Estoy convencido de que ningún escritor se propone deliberadamente elaborar una novela enteramente erótica. O si lo hace es porque se ha fijado un objetivo por alguna razón específica: sacarse un demonio íntimo, participar de un evento temático, deleitarse con su propio morbo para trasmitirlo a sus lectores, inducir a la pasión de alguna o algún ser deseado, o simplemente, porque le dio la gana.

En mi caso, el erotismo hace parte fundamental de mi obra poética y narrativa de la misma forma que hace parte fundamental de mi vida. Todas mis novelas son autobiográficas. Están construidas con el tono confesional con que les cuento mis hazañas, mis complejos y frustraciones a los más cercanos amigos o a la mujer que me acompaña. Y al recrear mis vivencias en esas narraciones, el lenguaje literario las magnifica, las convierte en realidad para el lector o las caricaturiza llegado el caso.

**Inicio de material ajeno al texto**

(** A round that is given new, distinct symbols appends them to [tried]
    and returns distinct candidates. *)
Lemma resolveRound_fresh (rs rs' : Resolution) (missing missing' : SymbolSet.t) :
  round rs missing = Returned (rs', missing') ->
  NoDup missing -> (forall s, In s missing -> ~ In s (tried rs)) ->
  tried rs' = tried rs ++ missing /\ NoDup missing'.
Proof.
  unfold resolveRound. intros H Hnd Hnew.
  destruct (resolveAll missing rs) as [rs1 | st] eqn:Hall; [| discriminate].
  pose proof (tried_resolveSymbols _ _ Hall) as H1.
  rewrite addAll_fresh in H1 by assumption.
  destruct noMissingExports.
  - injection H as <- <-. split; [exact H1 |]. apply deleteTried_NoDup. exact Hnd.
  - destruct (create rs1) as [[ns rs2] | st] eqn:Hc; [| discriminate].
    pose proof (tried_createInternalContext _ Hc) as H2.
    injection H as <- <-. split; [congruence |].
    apply deleteTried_NoDup, discoverMissingExportsOf_NoDup.
Qed.

(** Every round the loop begins is given symbols that are distinct and
    have not been tried, and [tried] has lost none. *)
Lemma RoundReached_fresh (rs0 rs : Resolution) (missing0 missing : SymbolSet.t)
  (k : nat) :
  NoDup missing0 -> (forall s, In s missing0 -> ~ In s (tried rs0)) ->
  missing0 <> [] ->
  RoundReached findReflectionByName symbolDeclarations internalNamespace
    noMissingExports modules currentModule rs0 missing0 k rs missing ->
  NoDup missing
  /\ (forall s, In s missing -> ~ In s (tried rs))
  /\ missing <> []
  /\ incl (tried rs0) (tried rs).
Proof.
  intros Hnd Hnew Hne H. induction H as [| k rs1 rs2 m1 m2 H IH Hround Hsize].
  - split; [exact Hnd |]. split; [exact Hnew |]. split; [exact Hne | apply incl_refl].
  - destruct IH as (Hnd1 & Hnew1 & _ & Hincl).
    destruct (@resolveRound_fresh _ _ _ _ Hround Hnd1 Hnew1) as (Ht & Hnd2).
    destruct (@tried_resolveRound _ _ _ _ Hround) as (_ & Hnew2).
    split; [exact Hnd2 |]. split; [exact Hnew2 |]. split.
    + intros E. rewrite E in Hsize. simpl in Hsize. lia.
    + rewrite Ht. intros s Hs. apply in_app_iff. left. auto.
Qed.

Section Termination.

(** The symbols the tree and the compiler can mention. *)
Variable universe : list Symbol.

Hypothesis declarations_in_universe : forall m i r,
    In r (symbolDeclarations m i) -> incl (reflection_symbols r) universe.

Lemma SymbolsWithin_create (rs : Resolution) :
  SymbolsWithin universe (state rs) ->
  SymbolsWithin universe (createdState (create rs)).
Proof.
  intros H. destruct (internalContext rs) as [ns |] eqn:Hmemo.
  - rewrite (createdState_later _ Hmemo). exact H.
  - destruct (createdState_first rs Hmemo) as (_ & Hproj & _).
    unfold SymbolsWithin. rewrite Hproj.
    intros s Hs. apply symbols_addChildren in Hs. simpl in Hs.
    destruct Hs as [Hs | []]. apply H. assumption.
Qed.
(** * maubot: the management API's log collector and log websocket

    A shallow embedding of [maubot/management/api/log.py]: the
    [LogCollector] logging handler (record transform, bounded history,
    fan-out to the listening websockets), the module functions [init] and
    [stop_all], and the [/logs] websocket handler [log_websocket] with its
    authentication timer.

    Python objects are modelled as follows.
    - The module-level and handler-level mutable objects ([handler.lines],
      [handler.listeners], [handler.loop], [sockets], the handler list of
      the root logger) live in one record, [world], threaded through a
      state-and-exception monad.
    - Every call that reaches outside the process (a websocket send or
      close, [print], [log.debug]) is appended to [trace], in call order.
    - What the standard library, aiohttp and the sibling module [auth]
      compute is not fixed here: it is the class [Runtime], over which all
      results are quantified. *)

From Stdlib Require Import ZArith Lia QArith Lqa.
From stdpp Require Import base gmap strings list.

Close Scope Q_scope.

Open Scope string_scope.
Open Scope list_scope.

(** ** Python values, exceptions and dicts *)

(** [datetime.datetime]: a point in time in microseconds since the epoch,
    naive ([tz = None]) or aware (offset to UTC in seconds). *)
Record datetime := { micros : Z; tz : option Z }.

#[local] Unset Elimination Schemes.
Inductive value :=
| VNone
| VBool (b : bool)
| VInt (z : Z)
| VFloat (m e : Z)                (* the double m * 2^e *)
| VStr (s : string)
| VDatetime (d : datetime)
| VTuple (items : list value)
| VObj (repr : string).           (* any other object, by its repr *)
#[local] Set Elimination Schemes.

(** Truth value of an object, as tested by [if record.exc_info:]. *)
Definition truthy (v : value) : bool :=
  match v with
  | VNone => false
  | VBool b => b
  | VInt z => negb (z =? 0)%Z
  | VFloat m _ => negb (m =? 0)%Z
  | VStr s => negb (String.eqb s "")
  | VDatetime _ => true
  | VTuple items => negb (Nat.eqb (length items) 0)
  | VObj _ => true
  end.

(** [isinstance(value, datetime)]. *)
Definition is_datetime (v : value) : bool :=
  match v with VDatetime _ => true | _ => false end.

(** Instances of [Exception], the class named by every [except] clause of
    the module.  Exits and interrupts, which derive from [BaseException]
    only, are not failures of a step and are not modelled. *)
Inductive exn :=
| AttributeError (attr : string)
| ValueError (what : string)
| RuntimeError (what : string)
| OtherError (class text : string).

Module Dict.

(** A [dict]: its items in insertion order, keys pairwise distinct. *)
Definition t := list (string * value).

Definition keys (d : t) : list string := d.*1.

Fixpoint get (k : string) (d : t) : option value :=
  match d with
  | [] => None
  | (k', v) :: d' => if String.eqb k' k then Some v else get k d'
  end.

Definition mem (k : string) (d : t) : bool :=
  match get k d with Some _ => true | None => false end.

(** [d[k] = v]: an existing key keeps its position, a new one goes last. *)
Fixpoint set (k : string) (v : value) (d : t) : t :=
  match d with
  | [] => [(k, v)]
  | (k', v') :: d' =>
      if String.eqb k' k then (k', v) :: d' else (k', v') :: set k v d'
  end.

(** [{n: v for n, v in d.items() if keep n}]. *)
Definition comprehension (keep : string -> bool) (d : t) : t :=
  List.filter (fun kv => keep kv.1) d.

End Dict.

(** ** The attribute sets (log.py lines 30-65) *)

Definition BUILTIN_ATTRS : gset string :=
  list_to_set
    [ "args"; "asctime"; "created"; "exc_info"; "exc_text"; "filename";
      "funcName"; "levelname"; "levelno"; "lineno"; "module"; "msecs";
      "message"; "msg"; "name"; "pathname"; "process"; "processName";
      "relativeCreated"; "stack_info"; "thread"; "threadName" ].

Definition INCLUDE_ATTRS : gset string :=
  list_to_set
    [ "filename"; "funcName"; "levelname"; "levelno"; "lineno"; "module";
      "name"; "pathname" ].

Definition EXCLUDE_ATTRS : gset string := BUILTIN_ATTRS ∖ INCLUDE_ATTRS.

Definition MAX_LINES : nat := 2048.

(** [name not in EXCLUDE_ATTRS]. *)
Definition not_excluded (name : string) : bool :=
  bool_decide (name ∉ EXCLUDE_ATTRS).

(** ** Websockets, wire messages and observable calls *)

(** A [web.WebSocketResponse] object, by identity. *)
Definition ws := nat.

(** The bodies passed to [ws.send_json]. *)
Inductive json_msg :=
| AuthSuccess (ok : bool)            (* {"auth_success": ok} *)
| History (events : list Dict.t)     (* {"history": [...]} *)
| Event (content : Dict.t).          (* one transformed record *)

Inductive debug_msg :=
| ClosingAll                          (* "Closing log listener websockets" *)
| Opened (s : ws)
| Authenticated (s : ws)
| TerminatedNoAuth (s : ws)
| Closed (s : ws).

(** A call leaving the module, with the exception it raised, if any. *)
Inductive call :=
| SendJson (s : ws) (m : json_msg) (failure : option exn)
| CloseWs (s : ws) (code : Z) (failure : option exn)
| Print (prefix : string) (e : exn)
| LogDebug (m : debug_msg).

(** [handler.loop]: the attribute is only declared in the class body, and
    set by [init]; the loop holds the coroutines handed to it by
    [run_coroutine_threadsafe], oldest first. *)
Record event_loop := { loop_closed : bool; pending : list Dict.t }.

Record world := {
  lines : list Dict.t;          (* handler.lines, deque(maxlen=MAX_LINES) *)
  listeners : list ws;          (* handler.listeners *)
  loop : option event_loop;     (* handler.loop, None while unset *)
  sockets : list ws;            (* the module global *)
  attached : bool;              (* handler in logging.root.handlers *)
  authenticated : gset ws;      (* the connections whose flag is True *)
  trace : list call             (* calls made so far, oldest first *)
}.

(** The state of the module right after import: [handler = LogCollector()],
    [sockets = []].  Each run of [log_websocket] has a local variable
    [authenticated], shared with its nested timer coroutine; the cells of all
    connections are kept in the field of that name. *)
Definition fresh : world :=
  {| lines := []; listeners := []; loop := None; sockets := [];
     attached := false; authenticated := ∅; trace := [] |}.

Definition set_lines (f : list Dict.t -> list Dict.t) (w : world) : world :=
  {| lines := f (lines w); listeners := listeners w; loop := loop w;
     sockets := sockets w; attached := attached w;
     authenticated := authenticated w; trace := trace w |}.
Definition set_listeners (f : list ws -> list ws) (w : world) : world :=
  {| lines := lines w; listeners := f (listeners w); loop := loop w;
     sockets := sockets w; attached := attached w;
     authenticated := authenticated w; trace := trace w |}.
Definition set_loop (l : option event_loop) (w : world) : world :=
  {| lines := lines w; listeners := listeners w; loop := l;
     sockets := sockets w; attached := attached w;
     authenticated := authenticated w; trace := trace w |}.
Definition set_sockets (f : list ws -> list ws) (w : world) : world :=
  {| lines := lines w; listeners := listeners w; loop := loop w;
     sockets := f (sockets w); attached := attached w;
     authenticated := authenticated w; trace := trace w |}.
Definition set_attached (b : bool) (w : world) : world :=
  {| lines := lines w; listeners := listeners w; loop := loop w;
     sockets := sockets w; attached := b;
     authenticated := authenticated w; trace := trace w |}.
Definition set_authenticated (f : gset ws -> gset ws) (w : world) : world :=
  {| lines := lines w; listeners := listeners w; loop := loop w;
     sockets := sockets w; attached := attached w;
     authenticated := f (authenticated w); trace := trace w |}.
Definition log_call (c : call) (w : world) : world :=
  {| lines := lines w; listeners := listeners w; loop := loop w;
     sockets := sockets w; attached := attached w;
     authenticated := authenticated w; trace := trace w ++ [c] |}.

(** ** Statements that may raise *)

Inductive outcome (A : Type) :=
| Val (a : A)
| Exc (e : exn).
Arguments Val {A} a.
Arguments Exc {A} e.

(** A statement: from the state before it to its result, or the exception
    it raised, and the state it leaves behind in either case. *)
Definition M (A : Type) : Type := world -> outcome A * world.

Definition ret {A} (a : A) : M A := fun w => (Val a, w).
Definition raise {A} (e : exn) : M A := fun w => (Exc e, w).
Definition bind {A B} (m : M A) (k : A -> M B) : M B :=
  fun w => match m w with
           | (Val a, w') => k a w'
           | (Exc e, w') => (Exc e, w')
           end.
(** [try: body  except Exception as e: handler e]. *)
Definition try_except {A} (body : M A) (handler : exn -> M A) : M A :=
  fun w => match body w with
           | (Val a, w') => (Val a, w')
           | (Exc e, w') => handler e w'
           end.
Definition modify (f : world -> world) : M unit := fun w => (Val tt, f w).
Definition gets {A} (f : world -> A) : M A := fun w => (Val (f w), w).
(** A library call whose result is already known. *)
Definition lift {A} (r : exn + A) : M A :=
  match r with inl e => raise e | inr a => ret a end.

Declare Scope py_scope.
Delimit Scope py_scope with py.
Notation "x <- m ;; k" := (bind m (fun x => k))
  (at level 100, m at next level, right associativity) : py_scope.
Notation "m ;; k" := (bind m (fun _ => k))
  (at level 100, right associativity) : py_scope.
Open Scope py_scope.

(** ** What the module imports *)

Class Runtime := {
  (** [auth.is_valid_token]. *)
  is_valid_token : string -> bool;
  (** [str(x)] of a float. *)
  py_str : value -> string;
  (** [record.getMessage()]: [str(msg) % args], which may raise. *)
  getMessage : Dict.t -> exn + string;
  (** [datetime.fromtimestamp(x)]. *)
  fromtimestamp : value -> exn + datetime;
  (** [formatter.formatException(exc_info)]. *)
  formatException : value -> exn + string;
  (** [d.astimezone().isoformat()]. *)
  astimezone_isoformat : datetime -> exn + string;
  (** Whether [ws.send_json(m)] raises, given everything done so far. *)
  send_json_failure : world -> ws -> json_msg -> option exn;
  (** Whether [ws.close(code=code)] raises. *)
  close_failure : world -> ws -> Z -> option exn
}.

Section Module_log.

Context {R : Runtime}.

(** ** Calls on a websocket, [print] and [log.debug] *)

(** [await ws.send_json(m)]. *)
Definition ws_send_json (s : ws) (m : json_msg) : M unit :=
  fun w =>
    let failure := send_json_failure w s m in
    let w' := log_call (SendJson s m failure) w in
    match failure with
    | None => (Val tt, w')
    | Some e => (Exc e, w')
    end.

(** [await ws.close(code=code)]; aiohttp's default code is 1000. *)
Definition ws_close (s : ws) (code : Z) : M unit :=
  fun w =>
    let failure := close_failure w s code in
    let w' := log_call (CloseWs s code failure) w in
    match failure with
    | None => (Val tt, w')
    | Some e => (Exc e, w')
    end.

(** [print(prefix, e)] on a standard output that takes the line; the call
    that may raise is [Live.print], further down. *)
Definition print (prefix : string) (e : exn) : M unit :=
  modify (log_call (Print prefix e)).

(** [log.debug(...)] on the logger "maubot.server.websocket"; whether the
    line comes back to the collector is up to the logging configuration
    and is left out. *)
Definition log_debug (m : debug_msg) : M unit :=
  modify (log_call (LogDebug m)).

(** ** [for x in xs: body], the list not changing meanwhile *)

Fixpoint for_in {A} (xs : list A) (body : A -> M unit) : M unit :=
  match xs with
  | [] => ret tt
  | x :: xs' => body x ;; for_in xs' body
  end.

(** ** class LogCollector *)

(** [deque.append] on a deque with [maxlen]: the new item goes to the right
    end, and the leftmost one is dropped if the deque is then too long. *)
Definition deque_append {A} (maxlen : nat) (x : A) (d : list A) : list A :=
  let d' := d ++ [x] in
  if (maxlen <? length d')%nat then tail d' else d'.

(** [record.name], the record being its [__dict__]. *)
Definition getattr (record : Dict.t) (name : string) : M value :=
  match Dict.get name record with
  | Some v => ret v
  | None => raise (AttributeError name)
  end.

(** Lines 99-101: the items are visited in order and a [datetime] is
    replaced, under its own key, by its ISO string. *)
Fixpoint isoformat_items (items : Dict.t) (content : Dict.t) : exn + Dict.t :=
  match items with
  | [] => inr content
  | (name, v) :: rest =>
      match v with
      | VDatetime d =>
          match astimezone_isoformat d with
          | inl e => inl e
          | inr s => isoformat_items rest (Dict.set name (VStr s) content)
          end
      | _ => isoformat_items rest content
      end
  end.

(** Lines 89-101 of [_emit]: the transformed event of a record. *)
Definition build_content (record : Dict.t) : M Dict.t :=
  let content := Dict.comprehension not_excluded record in
  relativeCreated <- getattr record "relativeCreated" ;;
  let content := Dict.set "id" (VStr (py_str relativeCreated)) content in
  msg <- lift (getMessage record) ;;
  let content := Dict.set "msg" (VStr msg) content in
  created <- getattr record "created" ;;
  time <- lift (fromtimestamp created) ;;
  let content := Dict.set "time" (VDatetime time) content in
  exc_info <- getattr record "exc_info" ;;
  content <- (if truthy exc_info
              then text <- lift (formatException exc_info) ;;
                   ret (Dict.set "exc_info" (VStr text) content)
              else ret content) ;;
  lift (isoformat_items content content).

En mi adolescencia escribí infinidad de cuentos donde el erotismo primaba sobre todas las aventuras cotidianas. Entre 1968 y 1984 sólo rescaté una docena de cuentos y ocho de ellos salieron discretamente, con el título de Los papeles de Dionisio, en el apéndice en la edición definitiva de mi primer libro de poemas: El laberinto, aparecido en 1984. Enseguida publiqué mi novela, Las puertas del infierno (1985), de la cual el escritor Roberto Montes Mathieu sentenció que era “un coito de 120 páginas”, el periodista Óscar Alarcón Núñez describió con “un cementerio con ese (s)” y el novelista José Stevenson se refirió a ella como “una novela donde en una página aparece el relato de un polvo y a la siguiente una blenorragia”.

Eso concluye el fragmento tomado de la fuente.